--- INFORMATION SUPPLIED ---

(** The messages [respond] hands to the queue, from a builder with the blocks
    [g]: the blocks in order in parts, one part when they fit a message. *)
Lemma respond_messages rid st x blocks : Forall (λ '(c, _), wf_cid c) blocks → ∀ g q b' q' ev,
  usable q → respond rid blocks st x (block_builder g) q = (true, b', q', ev) →
  ∃ gs last ds, concat gs ++ last = g ++ blocks ∧
    Forall2 (λ m d, wire (part_message rid m) d) (parts gs last st x) ds ∧
    writes ev ++ pending_buffers_ q' = pending_buffers_ q ++ ds ∧
    (getSerializedSize (block_builder (g ++ blocks)) ≤ kMaxMessageSize → gs = []).
Proof.
  induction 1 as [|[c d] blocks Hc HF IH]; intros g q b' q' ev Hq He; cbn [respond] in He.
  - destruct (endpoint_sendResponse _ _ _ _ _ _) as [[[r b1] q1] ev1] eqn:Hs.
    destruct r as [[]|]; cbn in He; [|done]. simplify_eq.
    apply send_spec in Hs as (_ & _ & dd & Hw & Happ); [|done..].
    exists [], g, [dd]. rewrite app_nil_r. split_and!; try done. constructor; [by rewrite part_message_eq|constructor].
  - destruct (endpoint_addBlockToResponse _ _ _ _ _ _) as [[[r b1] q1] ev1] eqn:Hs.
    destruct r as [[]| |]; [|done..]. destruct (respond rid blocks st x b1 q1) as [[[ok b2] q2] ev2] eqn:Hr.
    simplify_eq. unfold endpoint_addBlockToResponse in Hs. destruct (_ <? _); [done|].
    destruct (Z.ltb_spec kMaxMessageSize (u64 (getSerializedSize (block_builder g) + size d))) as [Hbig|Hfit].
    + destruct (sendPartialResponse closedW rid (block_builder g) q) as [[[r b0] q0] ev0] eqn:Hp.
      destruct r as [[]|]; [|done]. apply send_spec in Hp as (-> & Hq0 & dd & Hw & Happ); [|done..].
      change new_MessageBuilder with (block_builder []) in Hs.
      rewrite (surjective_pairing (addDataBlock _ _ _)), <- block_builder_snoc, addDataBlock_wf in Hs by done.
      simplify_eq. apply IH in Hr as (gs & last & ds & Hcat & Hds & Hq2 & Hone); [|done].
      exists (g :: gs), last, (dd :: ds). cbn [concat app] in *. rewrite <- app_assoc, Hcat. split; [done|]. split; [|split].
      * constructor; [by rewrite part_message_eq|done].
      * rewrite writes_app, <- app_assoc, Hq2, app_assoc, Happ, <- app_assoc. done.
      * intros Hsz. exfalso. pose proof (builder_grows blocks HF (g ++ [(c, d)])) as Hg.
        rewrite <- app_assoc in Hg. cbn [app] in Hg.
        rewrite block_builder_snoc, addDataBlock_wf in Hg by done. unfold getSerializedSize in *. cbn [fst pb_msg_] in Hg.
        pose proof (ByteSizeLong_block (cid_prefix c) d (pb_msg_ (block_builder g))). unfold pb_block in Hg.
        pose proof (size_nonneg (cid_prefix c)). pose proof (size_nonneg d).
        pose proof (ByteSizeLong_nonneg (pb_msg_ (block_builder g))).
        rewrite wrap_small in Hbig by (unfold kMaxMessageSize in *; lia). lia.
    + rewrite (surjective_pairing (addDataBlock _ _ _)), <- block_builder_snoc, addDataBlock_wf in Hs by done.
      simplify_eq. apply IH in Hr as (gs & last & ds & Hcat & Hds & Hq2 & Hone); [|done].
      rewrite <- app_assoc in Hcat, Hone. by exists gs, last, ds.
Qed.
(** A response that fits a message is sent in one: [respond] succeeds and writes
    its frame when the queue is idle. *)
Lemma respond_fits rid st x blocks : Forall (λ '(c, _), wf_cid c) blocks → ∀ g q,
  usable q → pending_bytes (state_ q) = 0 → writing_bytes (state_ q) ≤ 0 →
  getSerializedSize (block_builder (g ++ blocks)) ≤ kMaxMessageSize → encodable (part_message rid (g ++ blocks, st, x)) →
  ∃ b' q' d, respond rid blocks st x (block_builder g) q = (true, b', q', [Write s d]) ∧
    wire (part_message rid (g ++ blocks, st, x)) d.
Proof.
  induction 1 as [|[c d] blocks Hc HF IH]; intros g q Hu Hpb Hw Hsz Henc.
  - rewrite app_nil_r in *. destruct (frame_of _ Henc) as (body & Hs & _).
    rewrite part_message_eq in *. set (m := pb_msg_ _) in *. assert (wire m (uv_encode (size body) ++ body)) as Hwire by exact Hs.
    pose proof (wire_pos _ _ Hwire) as Hpos. set (d := uv_encode _ ++ body) in *.
    exists new_MessageBuilder, (set_writing_bytes (size d) q), d. split; [|done].
    cbn [respond]. unfold endpoint_sendResponse, send, serialize. fold m. rewrite Hs, Hpb. change (kMaxPendingBytes <? 0) with false.
    cbv iota. unfold queue_enqueue. destruct Hu as (Ha & Hst & Ho & _). rewrite Ha. destruct (Z.eqb_spec (size d) 0); [lia|].
    cbn [orb negb]. destruct (Z.ltb_spec 0 (writing_bytes (state_ q))); [lia|]. unfold beginWrite. by rewrite Hst, Ho.
  - change ((c, d) :: blocks) with ([(c, d)] ++ blocks) in *. rewrite app_assoc in *.
    destruct (IH (g ++ [(c, d)]) q Hu Hpb Hw Hsz Henc) as (b' & q' & d' & Hr & Hwire). exists b', q', d'. split; [|done].
    pose proof (builder_grows blocks HF (g ++ [(c, d)])) as Hg. cbn [respond app]. unfold endpoint_addBlockToResponse.
    rewrite block_builder_snoc, addDataBlock_wf in Hr, Hg by done. unfold getSerializedSize in *. cbn [fst pb_msg_] in *.
    pose proof (ByteSizeLong_block (cid_prefix c) d (pb_msg_ (block_builder g))). pose proof (ByteSizeLong_nonneg (pb_msg_ (block_builder g))).
    pose proof (size_nonneg (cid_prefix c)). pose proof (size_nonneg d). unfold pb_block in *. rewrite Hpb, Z.add_0_l.
    assert (ByteSizeLong (pb_msg_ (block_builder g)) + size d < kMaxMessageSize) as Hfit by lia.
    rewrite wrap_small by (unfold kMaxMessageSize in Hfit; lia). unfold kMaxPendingBytes, kMaxMessageSize in *.
    destruct (Z.ltb_spec (64 * 1024 * 1024) (ByteSizeLong (pb_msg_ (block_builder g)) + size d)); [lia|].
    destruct (Z.ltb_spec (16 * 1024 * 1024) (ByteSizeLong (pb_msg_ (block_builder g)) + size d)); [lia|].
    rewrite addDataBlock_wf by done. unfold pb_block. by rewrite Hr.
Qed.

(** [addBlockToResponse] admits a message the peer refuses.  It compares the
    size of the message so far plus the size of the data with [kMaxMessageSize]
    and so leaves out the block's own header and the response sent with it: a
    block that fits exactly is added without error, the response is sent in one
    message, and that message is longer than [kMaxMessageSize], which makes the
    reader of any receiver stop with [MESSAGE_SIZE_OUT_OF_BOUNDS]. *)
Theorem message_over_limit rid c d st b q :
  wf_cid c → usable q → pending_bytes (state_ q) = 0 →
  getSerializedSize b + size d = kMaxMessageSize →
  ∃ b', endpoint_addBlockToResponse closedW rid c d b q = (returned tt, b', q, []) ∧
    let n := getSerializedSize (addResponse rid st [] b') in
    kMaxMessageSize < n ∧
    ∀ r, reading_ r = true → max_message_size_ r = kMaxMessageSize →
      onVarint (Some n) r =
        (set_reading false r,
         [ReaderFeedback (stream_ r) (failure (graphsync_error MESSAGE_SIZE_OUT_OF_BOUNDS))]).
Proof.
  intros Hc Hq Hp Hsz. unfold endpoint_addBlockToResponse.
  pose proof (size_nonneg d). pose proof (ByteSizeLong_nonneg (pb_msg_ b)).
  unfold getSerializedSize in *. rewrite Hp, Z.add_0_l. rewrite Hsz, wrap_small by done.
  change (kMaxPendingBytes <? kMaxMessageSize) with false. rewrite Z.ltb_irrefl. cbv iota.
  rewrite addDataBlock_wf by done. eexists. split; [reflexivity|].
  cbv zeta. set (n := ByteSizeLong _).
  assert (kMaxMessageSize < n) as Hn.
  { subst n. cbn [pb_msg_ addResponse].
    pose proof (ByteSizeLong_block (cid_prefix c) d (pb_msg_ b)). pose proof (size_nonneg (cid_prefix c)).
    pose proof (ByteSizeLong_response (pb.mkResponse rid (code st) (insert_extensions []))
      (add_pb_block (pb_block c d) (pb_msg_ b))). unfold pb_block in *. lia. }
  split; [done|]. intros r Hr Hmax. unfold onVarint, onLengthRead. rewrite Hr. cbn [negb].
  change (default 0 (Some n)) with n.
  unfold kMaxMessageSize in *.
  destruct (Z.eqb_spec n 0); [lia|]. rewrite Hmax. by destruct (Z.ltb_spec (16 * 1024 * 1024) n); [|lia].
Qed.

End properties.

(** *** Witnesses *)

Definition sample_queue : MessageQueue := new_MessageQueue 7.

Lemma sample_usable : usable (λ _, false) 7 sample_queue.
Proof. by repeat split. Qed.

Lemma sample_block_cid_wf : wf_cid sample_block_cid.
Proof. apply wf_v1; vm_compute; repeat split; discriminate. Qed.

Lemma response_blocks_complete_witness :
  let run := respond (λ _, false) 3 [(sample_block_cid, [1; 2; 3]); (sample_block_cid, [4])]
    RS_FULL_CONTENT [] new_MessageBuilder sample_queue in
  fst (fst (fst run)) = true ∧
  ∃ ms, concat (map pb.blocks ms) =
    [pb_block sample_block_cid [1; 2; 3]; pb_block sample_block_cid [4]].
Proof.
  intros run. subst run.
  destruct (respond _ _ _ _ _ _ _) as [[[ok b'] q'] ev] eqn:Hr.
  assert (ok = true) as -> by (vm_compute in Hr; congruence).
  split; [reflexivity|].
  destruct (response_blocks_complete (λ _, false) 7 3 [(sample_block_cid, [1; 2; 3]); (sample_block_cid, [4])]
    RS_FULL_CONTENT [] new_MessageBuilder sample_queue b' q' ev) as (_ & _ & ms & ds & _ & _ & Hb).
  - exact sample_usable.
  - constructor; [exact sample_block_cid_wf|]. constructor; [exact sample_block_cid_wf|constructor].
  - exact Hr.
  - exists ms. exact Hb.
Defined.

Lemma size_replicate n : 0 ≤ n → size (replicate (Z.to_nat n) 0) = n.
Proof. intros. unfold size. rewrite length_replicate. lia. Qed.

(** A block one byte smaller than the limit, after the empty message's one. *)
Lemma message_over_limit_witness :
  ∃ d b', endpoint_addBlockToResponse (λ _, false) 3 sample_block_cid d new_MessageBuilder sample_queue =
      (returned tt, b', sample_queue, []) ∧
    kMaxMessageSize < getSerializedSize (addResponse 3 RS_FULL_CONTENT [] b').
Proof.
  exists (replicate (Z.to_nat (kMaxMessageSize - 1)) 0).
  assert (getSerializedSize new_MessageBuilder + size (replicate (Z.to_nat (kMaxMessageSize - 1)) 0) =
    kMaxMessageSize) as Hsz.
  { rewrite size_replicate by (vm_compute; discriminate). vm_compute. reflexivity. }
  destruct (message_over_limit (λ _, false) 7 3 sample_block_cid
    (replicate (Z.to_nat (kMaxMessageSize - 1)) 0) RS_FULL_CONTENT new_MessageBuilder sample_queue
    sample_block_cid_wf sample_usable eq_refl Hsz) as (b' & Hb & Hn & _).
  exists b'. split; [exact Hb|exact Hn].
Defined.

---

* PROBLEM TO WORK ON *
Output all lines from the beginning of the data up to the line holding "Lemma respond_messages rid", that line included, exactly as written.

* EXPECTED ANSWER *
(** The messages [respond] hands to the queue, from a builder with the blocks
    [g]: the blocks in order in parts, one part when they fit a message. *)
Lemma respond_messages rid st x blocks : Forall (λ '(c, _), wf_cid c) blocks → ∀ g q b' q' ev,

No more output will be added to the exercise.